Abstract

The objective is to look into the well-known robustness of Sartwell's disease incubation period (IP) lognormal model. A new approach is proposed that embeds the pathogenesis of infection into the framework of percolation theory derived from the physical sciences. A two-step model of the individual disease process is proposed. The first step has a stochastic basis: it is aimed at establishing the threshold position of subjects bound to be diseased. Agent and host factors entertain and help the process reach the threshold. They include all the biologic risk factors (age, exposure dose and intensity, route of inoculation, etc.) to which Sartwell's model is usually found robust. The threshold is the point of no return of the disease process.
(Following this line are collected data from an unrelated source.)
(** ** What a query string means, leniently

    The pieces between separators, each split at its first equals sign; a
    piece without one has no value; a final piece with an empty name is
    dropped. *)

Definition is_sep (c : Z) : bool := (c =? "&"%c) || (c =? ";"%c).

Fixpoint pieces (s : list Z) : list (list Z) :=
  match s with
  | [] => [[]]
  | c :: s' =>
      if is_sep c then [] :: pieces s'
      else match pieces s' with p :: ps => (c :: p) :: ps | [] => [[c]] end
  end.

Fixpoint arg_of (p : list Z) : list Z * option (list Z) :=
  match p with
  | [] => ([], None)
  | c :: p' => if c =? "="%c then ([], Some p')
               else let '(k, v) := arg_of p' in (c :: k, v)
  end.

Fixpoint args_of (ps : list (list Z)) : list (list Z * option (list Z)) :=
  match ps with
  | [] => []
  | [p] => match arg_of p with ([], _) => [] | a => [a] end
  | p :: ps' => arg_of p :: args_of ps'
  end.

(** An argument as it is found in the list: name and value, as C strings. *)
Definition stored (a : list Z * option (list Z)) : option (list Z) * option (list Z) :=
  (Some (cstr a.1), cstr <$> a.2).
Definition view (x : evhtp_kv) : option (list Z) * option (list Z) := (key x, val x).

(** Allocations that succeed. *)
Definition mem_ok (mem : nat -> option Z * bool * bool) : Prop :=
  forall i, exists a, mem i = (Some a, true, true).

Section Queries.
Context (mem : nat -> option Z * bool * bool) (Hmem : mem_ok mem).

Lemma add_arg_view v va q :
  map view (q_args (add_arg mem v va q)) = map view (q_args q) ++ [stored (key_buf q, v)] /\
  q_state (add_arg mem v va q) = q_state q /\
  key_buf (add_arg mem v va q) = key_buf q /\ val_buf (add_arg mem v va q) = val_buf q.
Proof.
  unfold add_arg. destruct (Hmem (q_news q)) as [a ->]. split_and!; try done.
  rewrite kv_new_some. cbn. rewrite map_app. by destruct v.
Qed.

Lemma pieces_app p s : Forall (fun c => is_sep c = false) p ->
  pieces (p ++ s) = match pieces s with x :: xs => (p ++ x) :: xs | [] => [p] end.
Proof.
  induction 1 as [|c p Hc _ IH]; cbn.
  - destruct s as [|c s]; [done|]. cbn. destruct (is_sep c); [done|]. by destruct (pieces s).
  - rewrite Hc, IH. by destruct (pieces s).
Qed.

Lemma pieces_ne s : pieces s <> [].
Proof. destruct s as [|c s]; [done|]. cbn. destruct (is_sep c); [done|]. by destruct (pieces s). Qed.

Lemma arg_of_app k v : Forall (fun c => c <> "="%c) k ->
  arg_of (k ++ v) = (k ++ (arg_of v).1, (arg_of v).2).
Proof.
  induction 1 as [|c k Hc _ IH]; cbn; [by destruct (arg_of v)|].
  destruct (Z.eqb_spec c 61); [done|]. by rewrite IH.
Qed.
The threshold provides the initial conditions of the second step. The second step traces the evolution of the pathologic process until disease onset: it is based on a nonlinear deterministic model that progressively unfolds the individual fates. As a chaotic regime is embedded into the model and as chaos unavoidably develops at some time entailing disease onset, the IP distribution becomes independent of the initial conditions laid out at the threshold. Unpredictable disease time courses and onsets are obtained. Biological examples supporting the model are provided. A simulation of 1000 pathologic processes is undertaken according to a simple birth-and-death process of microorganisms or cancer cells. As expected, a lognormal fits the IP distribution over a wide range. A lack of lengthy IPs is, however, observed. A simple multiplicative process coincides exactly with a lognormal model, but a multiplicative-competitive process such as that which is embedded in the nonlinear deterministic model has a narrower distribution. Large sample sizes are, however, needed to uncover this departure from the lognormal. Biologically, at least two phases of the empiric IP should be told apart: lengthy IPs should be distinguished from short and median IPs. Lengthy IPs emphasize interaction (complexity) between the disease progression and the immunological defenses of the host. Simulated distributions involving process complexity closely fit selected cancer data sets. Process complexity of the host pathologic unfolding can actually be recognized and quantified.